= WHAT YOU HAVE TO DO =
The data below holds a line containing "newline, read back. *)" and a line containing "r2 ← strip_prefix"; please quote exactly those two lines and every line between them, and nothing else.

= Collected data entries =
=== Section Start ===
(* ===== verification/ReportFormat.v ===== *)
(** * ReportFormat: reading a report line back

    [check_gl_error] writes "GL error in file '<file>' @ line <line>:
    <description>" and a newline (spec, section 6).  [parse_gl_report]
    reads such a line back.  After the fixed prefix it cuts at the last
    newline, then at the last quote: the file name may contain any
    character, but nothing after it contains a quote.  Then it reads
    the decimal line number up to the first colon, and the description.
    The round trip holds for every file name and every line number,
    with any description free of quotes and newlines.  That covers every
    text [gl_error_string] returns, so every report of [check_gl_error]
    names its file, line and error without ambiguity.  The parser takes
    the prefix as a parameter ([parse_report]). *)

From Stdlib Require Import Ascii DecimalString.
From S2P Require Import Prelude GLEnum OStream ErrorString Reporter.
Import OStream ErrorString.

Module ReportFormat.

(** ** String scanning *)

Fixpoint has_char (c : ascii) (s : string) : bool :=
  match s with
  | EmptyString => false
  | String x s' => Ascii.eqb x c || has_char c s'
  end.

Fixpoint strip_prefix (p s : string) : option string :=
  match p, s with
  | EmptyString, _ => Some s
  | String x p', String y s' => if Ascii.eqb x y then strip_prefix p' s' else None
  | String _ _, EmptyString => None
  end.

(** The text before and after the last [c]. *)
Fixpoint split_last_char (c : ascii) (s : string) : option (string * string) :=
  match s with
  | EmptyString => None
  | String x s' =>
      match split_last_char c s' with
      | Some (a, b) => Some (String x a, b)
      | None => if Ascii.eqb x c then Some (EmptyString, s') else None
      end
  end.

(** The text before and after the first [c]. *)
Fixpoint split_first_char (c : ascii) (s : string) : option (string * string) :=
  match s with
  | EmptyString => None
  | String x s' =>
      if Ascii.eqb x c then Some (EmptyString, s')
      else match split_first_char c s' with
           | Some (a, b) => Some (String x a, b)
           | None => None
           end
  end.

Definition quote : ascii := "'"%char.
Definition colon : ascii := ":"%char.
Definition newline_char : ascii := "010"%char.

(** A report line "<prefix><file>' @ line <line>: <description>" and a
    newline, read back. *)
Definition parse_report (prefix s : string) : option (string * Z * string) :=
  rest ← strip_prefix prefix s;
  '(body, tail) ← split_last_char newline_char rest;
  if String.eqb tail "" then
    '(file, after) ← split_last_char quote body;
    r2 ← strip_prefix " @ line " after;
    '(dec, r3) ← split_first_char colon r2;
    desc ← strip_prefix " " r3;
    n ← dec_to_int dec;
    Some (file, n, desc)
  else None.

Definition parse_gl_report : string -> option (string * Z * string) :=
  parse_report "GL error in file '".

(** ** Lemmas *)

Lemma has_char_app (c : ascii) (a b : string) :
  has_char c (a +s+ b)%e3d = has_char c a || has_char c b.
Proof.
  induction a as [|x a IH]; [done|].
  rewrite string_app_cons. simpl. rewrite IH. by destruct (Ascii.eqb x c).
Qed.

Lemma strip_prefix_app (p s : string) : strip_prefix p (p +s+ s)%e3d = Some s.
Proof.
  induction p as [|x p IH]; [done|].
  rewrite string_app_cons. simpl. by rewrite Ascii.eqb_refl.
Qed.

Lemma split_last_char_none (c : ascii) (s : string) :
  has_char c s = false -> split_last_char c s = None.
Proof.
  induction s as [|x s IH]; [done|]. simpl. intros H.
  apply orb_false_iff in H as [Hx Hs]. by rewrite IH, Hx.
Qed.

Lemma split_last_char_app (c : ascii) (a b : string) :
  has_char c b = false ->
  split_last_char c (a +s+ String c b)%e3d = Some (a, b).
Proof.
  intros Hb. induction a as [|x a IH].
  - simpl. by rewrite split_last_char_none, Ascii.eqb_refl.
  - rewrite string_app_cons. simpl. by rewrite IH.
Qed.

Lemma split_first_char_app (c : ascii) (a b : string) :
  has_char c a = false ->
  split_first_char c (a +s+ String c b)%e3d = Some (a, b).
Proof.
  induction a as [|x a IH]; intros Ha.
  - simpl. by rewrite Ascii.eqb_refl.
  - rewrite string_app_cons. simpl in *.
    apply orb_false_iff in Ha as [Hx Ha]. by rewrite Hx, IH.
Qed.

Lemma has_char_uint (c : ascii) (d : Decimal.uint) :
  has_char c (NilEmpty.string_of_uint d) = true ->
  c ∈ ["0"; "1"; "2"; "3"; "4"; "5"; "6"; "7"; "8"; "9"]%char.
Proof.
  induction d; cbn [NilEmpty.string_of_uint has_char]; try done;
    intros H; apply orb_true_iff in H as [H | H]; auto;
    apply Ascii.eqb_eq in H; subst;
    apply (bool_decide_unpack _); vm_compute; reflexivity.
Qed.

(** The decimal text of an [int] has only digits and a minus sign. *)
Lemma int_to_dec_no_char (c : ascii) (n : Z) :
  c <> "-"%char ->
  c ∉ ["0"; "1"; "2"; "3"; "4"; "5"; "6"; "7"; "8"; "9"]%char ->
  has_char c (int_to_dec n) = false.
Proof.
  intros Hm Hd. unfold int_to_dec.
  destruct (Z.to_int n) as [d|d]; cbn [NilEmpty.string_of_int has_char].
  - destruct (has_char c (NilEmpty.string_of_uint d)) eqn:H; [|done].
    by apply has_char_uint in H.
  - destruct (Ascii.eqb_spec "-" c) as [<-|_]; [congruence|]. cbn [orb].
    destruct (has_char c (NilEmpty.string_of_uint d)) eqn:H; [|done].
    by apply has_char_uint in H.
Qed.

(** A report line parses back to its file, its line number and its
    description, for every prefix, file name and line number, when the
    description has no quote. *)
Lemma parse_report_msg (prefix file desc : string) (line : Z) :
  has_char quote desc = false ->
  parse_report prefix
    (prefix +s+ file +s+ "' @ line " +s+ int_to_dec line +s+ ": " +s+ desc
     +s+ newline)%e3d = Some (file, line, desc).
Proof.
  intros Hq. unfold parse_report.
  rewrite strip_prefix_app.
  assert (Hnl : ((file +s+ "' @ line " +s+ int_to_dec line +s+ ": " +s+ desc
                 +s+ newline) =
                (file +s+ String quote (" @ line " +s+ int_to_dec line +s+ ": "
                 +s+ desc)) +s+ String newline_char "")%e3d)
    by (unfold newline; autorewrite with easy3d_rw; reflexivity).
  rewrite Hnl. cbn [mbind option_bind].
  rewrite split_last_char_app by reflexivity. cbn [mbind option_bind String.eqb].
  rewrite split_last_char_app.
  2: { rewrite !has_char_app, Hq, int_to_dec_no_char; [reflexivity | |];
       [discriminate | apply (bool_decide_unpack _); vm_compute; reflexivity]. }
  cbn [mbind option_bind]. rewrite strip_prefix_app. cbn [mbind option_bind].
  change (": " +s+ desc)%e3d with (String colon (" " +s+ desc))%e3d.
  rewrite split_first_char_app.
  2: { apply int_to_dec_no_char; [discriminate | apply (bool_decide_unpack _); vm_compute; reflexivity]. }
  cbn [mbind option_bind]. rewrite strip_prefix_app. cbn [mbind option_bind].
  by rewrite dec_to_int_to_dec.
Qed.

Lemma gl_error_string_plain (code : GLenum) (str : string) :
  gl_error_string code = Some str ->
  has_char quote str = false /\ has_char newline_char str = false.
Proof.
  unfold gl_error_string. intros H. case_code; injection H as <-; split; reflexivity.
Qed.

(** C14: every line [check_gl_error] can write, for any file name, any line
    number and any error code, parses back to that file, that line
    number and the text [gl_error_string] gave for the code. *)
Theorem gl_error_report_roundtrip (code : GLenum) (str file : string) (line : Z) :
  gl_error_string code = Some str ->
  parse_gl_report (gl_error_msg file line str) = Some (file, line, str).
Proof.
  intros H. destruct (gl_error_string_plain code str H) as [Hq _].
  by apply parse_report_msg.
Qed.

Lemma gl_error_report_roundtrip_witness :
  gl_error_string GL_OUT_OF_MEMORY = Some "Out of memory" /\
  parse_gl_report (gl_error_msg "it's: a\nfile.cpp" (-7) "Out of memory") =
  Some ("it's: a\nfile.cpp"%string, -7, "Out of memory"%string).
Proof.
  split; [reflexivity|]. apply (gl_error_report_roundtrip GL_OUT_OF_MEMORY).
  reflexivity.
Defined.

End ReportFormat.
=== Section End ===
= TASK RESULT =
    newline, read back. *)
Definition parse_report (prefix s : string) : option (string * Z * string) :=
  rest ← strip_prefix prefix s;
  '(body, tail) ← split_last_char newline_char rest;
  if String.eqb tail "" then
    '(file, after) ← split_last_char quote body;
    r2 ← strip_prefix " @ line " after;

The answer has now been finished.